Creemos que hay que poner en valor lo que se está trabajando, hay fortalezas porque la sociedad navarra tiene una trayectoria grande en el tema de la igualdad. Hay asociaciones feministas y tenemos muy buen material. Lo que pasa es que los cambios sociales soy complicados, y hay que estar siempre alerta porque, si no, la sinergia te lleva a retroceder. Hemos visto cómo aumenta el presupuesto para la Igualdad, tenemos muchas posibilidades de trabajarlo. La igualdad no es solamente una cuestión del Instituto, sino de todo el Gobierno de Navarra. Solemos tener unas campanas fijas, el 8 de marzo, durante San Fermín y luego la del 25 de noviembre, que es el día internacional contra la violencia hacia las mujeres. Generalmente tenemos una estrategia, buscamos contextualizarla con lo que ha ocurrido ese año.

¿Es necesario que a los niños y niñas se les eduque bajo la igualdad de género desde pequeños?¿Desde que edad?

Creo que la igualdad se enseña desde el vientre materno. Cuando nos enteramos del sexo del bebé ya comienzan a manifestarse una serie de estereotipos, empezamos a hablar de otra manera. El primer niño que tuve fue varón y mi mejor amigo le regaló, cuando tenia apenas dos días, un balón de futbol. Hay muchas cosas que nos condicionan. Lo ideal es que la educación formal se adapte al momento cognitivo del niño.

La violencia como punta del iceberg

¿Usted cree que la pornografía promueve un espíritu machista-agresivo?

La pornografía que hay es muy machista, transmite esos valores. Las nuevas tecnologías han facilitado mucho que se acceda muy fácil a ella. Es muy difícil censurarla, por lo que hay que desarrollar un espíritu crítico. Hay estudios que demuestran que tiene una incidencia muy negativa en la violencia sexual hacia las mujeres. La única manera de acabar con la violencia hacia las mujeres es la igualdad. La violencia es la punta del iceberg, es la manifestación mas extrema de las desigualdades. Si trabajamos a favor de la igualdad, se terminará rompiendo.

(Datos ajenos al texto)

Lemma keeps_plain f d : keeps (f d) -> forall out, keeps (plain f d out).
Proof. intros Hf out. apply keeps_bind; [apply Hf|]. intros r. apply keeps_ret. Qed.
Lemma keeps_collected f d : (forall out, keeps (f d out)) -> forall out, keeps (collected f d out).
Proof.
  intros Hf out. apply keeps_bind.
  - apply keeps_bind; [eapply keeps_quiet, quiet_reserve|]. intros ok. apply keeps_ret.
  - intros [a|]; [|apply keeps_ret]. apply keeps_bind; [apply Hf|]. intros [r got]. apply keeps_bind.
    + eapply keeps_quiet, copy_items_quiet.
    + intros out'. apply keeps_ret.
Qed.

Lemma hyScene_Add_keeps d : short_command d = true -> keeps (hyScene_Add (Some this) d).
Proof.
  intros Hd s c m ds E He. destruct (text "Id" INDEX_MAX_LEN d) as [id|] eqn:Hid.
  - eapply wp_mono; [by eapply hyScene_Add_run|].
    intros r s' [(l1 & h & l2 & -> & _ & _ & E')|(_ & _ & (a & b1 & b2 & b3 & b4 & b5 & E'))].
    + eexists _, _, _. split; [exact E'|]. unfold scenes_end in *. rewrite Forall_app, Forall_cons in *.
      destruct He as (He1 & Hh & He2). split_and!; [done|by apply updated_ends|done].
    + eexists _, _, _. split; [exact E'|]. constructor; [by apply added_ends|done].
  - unfold hyScene_Add, need. rewrite Hid. wp_step. eauto 6.
Qed.

Lemma scene_table_keeps op h d : scene_table char_signed (Some this) op = Some h -> short_command d = true ->
  forall out, keeps (h d out).
Proof.
  intros Hh Hd. revert Hh. unfold scene_table. destruct (is_op _ _); [intros [= <-]; apply keeps_plain, hyScene_Add_keeps, Hd|destruct (is_op _ _); [intros [= <-]; apply keeps_plain|
    destruct (is_op _ _); [intros [= <-]; apply keeps_collected|done]]].
  - intros s c m ds E He. eapply wp_mono; [by eapply hyScene_Del_run|]. intros r s' (c' & m' & ds' & E' & Hsub).
    exists c', m', ds'. split; [done|]. unfold scenes_end in *. rewrite Forall_forall in *. auto.
  - intros out s c m ds E He. eapply wp_mono; [by eapply hyScene_Get_run|]. intros r s' [-> _]. eauto 6.
Qed.

(** Every step of a pass is a step forward, over commands that were sent. *)
Abbreviation short_commands := (Forall (fun d => short_command d = true)).

Lemma item_of_array arr i d : cJSON_GetArrayItem arr i = Some d -> d ∈ arr.
Proof. unfold cJSON_GetArrayItem. intros H. repeat case_match; try done; by eapply list_elem_of_lookup_2. Qed.
Lemma delete_short arr i : short_commands arr -> short_commands (cJSON_DeleteItemFromArray arr i).
Proof.
  intros H. unfold cJSON_DeleteItemFromArray. destruct (i <? 0); [done|]. apply Forall_app. split; [by apply Forall_take|by apply Forall_drop].
Qed.

Lemma pass_step_keeps first i n p : short_commands (ps_in p) ->
  forall s c m ds, engine s c m ds -> scenes_end ds ->
  wp (pass_step first (scene_table char_signed (Some this)) (i, n, p)) s (fun r s' =>
    (exists c' m' ds', engine s' c' m' ds' /\ scenes_end ds') /\
    match r with inl (i', n', p') => i < n /\ n' - i' = n - i - 1 /\ short_commands (ps_in p') | inr _ => n <= i end).
Proof.
  intros Hp s c m ds E He. unfold pass_step. destruct (Z.leb_spec n i); [wp_step; split; [eauto 6|done]|].
  destruct (cJSON_GetArrayItem _ _) as [d|] eqn:Hd; [|wp_step; split; [eauto 6|split_and!; (done || lia)]].
  destruct (value_text _ _ _ _) as [op|]; [|wp_step; split; [eauto 6|split_and!; (done || lia)]].
  destruct (scene_table _ _ op) as [h|] eqn:Hh; [|wp_step; split; [eauto 6|split_and!; (done || lia)]].
  wp_step. eapply wp_mono; [eapply scene_table_keeps; [exact Hh| |exact E|exact He]|].
  - rewrite Forall_forall in Hp. by apply Hp, (item_of_array _ i).
  - intros [[z out]|] s' E'; wp_step; (split; [done|]; split_and!; try done; try lia). by apply delete_short.
Qed.

Lemma pass_loop_keeps first : forall fuel i n p, Z.max 0 (n - i) < Z.of_nat fuel -> short_commands (ps_in p) ->
  keeps (loop fuel (pass_step first (scene_table char_signed (Some this))) (i, n, p)).
Proof.
  intros fuel. induction fuel as [|fuel IH]; intros i n p Hf Hp s c m ds E He; [lia|]. rewrite loop_S. wp_step.
  eapply wp_mono; [by eapply pass_step_keeps|]. intros [[[i' n'] p']|p'] s' [(c' & m' & ds' & E' & He') Hstep].
  - destruct Hstep as (? & ? & ?). eapply IH; [lia|done|exact E'|exact He'].
  - wp_step. eauto 6.
Qed.

(** C7: whatever commands on scenes are sent, in whatever order, if their texts
    are shorter than the arrays of a scene, the pass over them ends without a
    fault, and after it the engine is well formed: its scenes have different ids
    and own different objects, and the pointer table has no handle but theirs;
    and every text of its scenes ends in its array, as before it. *)
Theorem scene_commands_keep_engine s c m ds first arr out ret op :
  engine s c m ds -> scenes_end ds -> short_commands arr -> Z.of_nat (length arr) < 2 ^ 31 ->
  wp (run_pass first (scene_table char_signed (Some this)) (Pass arr out ret op)) s
    (fun _ s' => exists c' m' ds', engine s' c' m' ds' /\ scenes_end ds').
Proof.
  intros E He Ha Hn. unfold run_pass, cJSON_GetArraySize. cbn [ps_in]. rewrite s32_small by (unfold INT_MIN, INT_MAX; lia).
  eapply pass_loop_keeps; [lia|exact Ha|exact E|exact He].
Qed.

“La única manera de acabar con la violencia hacia las mujeres es la igualdad”.

Eva Istúriz García, Directora Gerente del Instituto Navarro para la Igualdad.

¿Qué soluciones propone este Instituto?

Contamos con recursos de acogida, porque hay que intervenir cuando la violencia es mas explícita. Asimismo, tenemos servicios de atención integral a chicas que necesitan apoyo para poder salir de una situación de violencia. También tenemos un programa para trabajar en contextos de prostitución. Y una ley foral del 2015 de violencia contra las mujeres que nos permite desarrollar planes de actuación y acuerdos institucionales donde el instituto coordina el ámbito judicial, social y gubernamental para buscar soluciones que son muy complejas, pero absolutamente necesarias.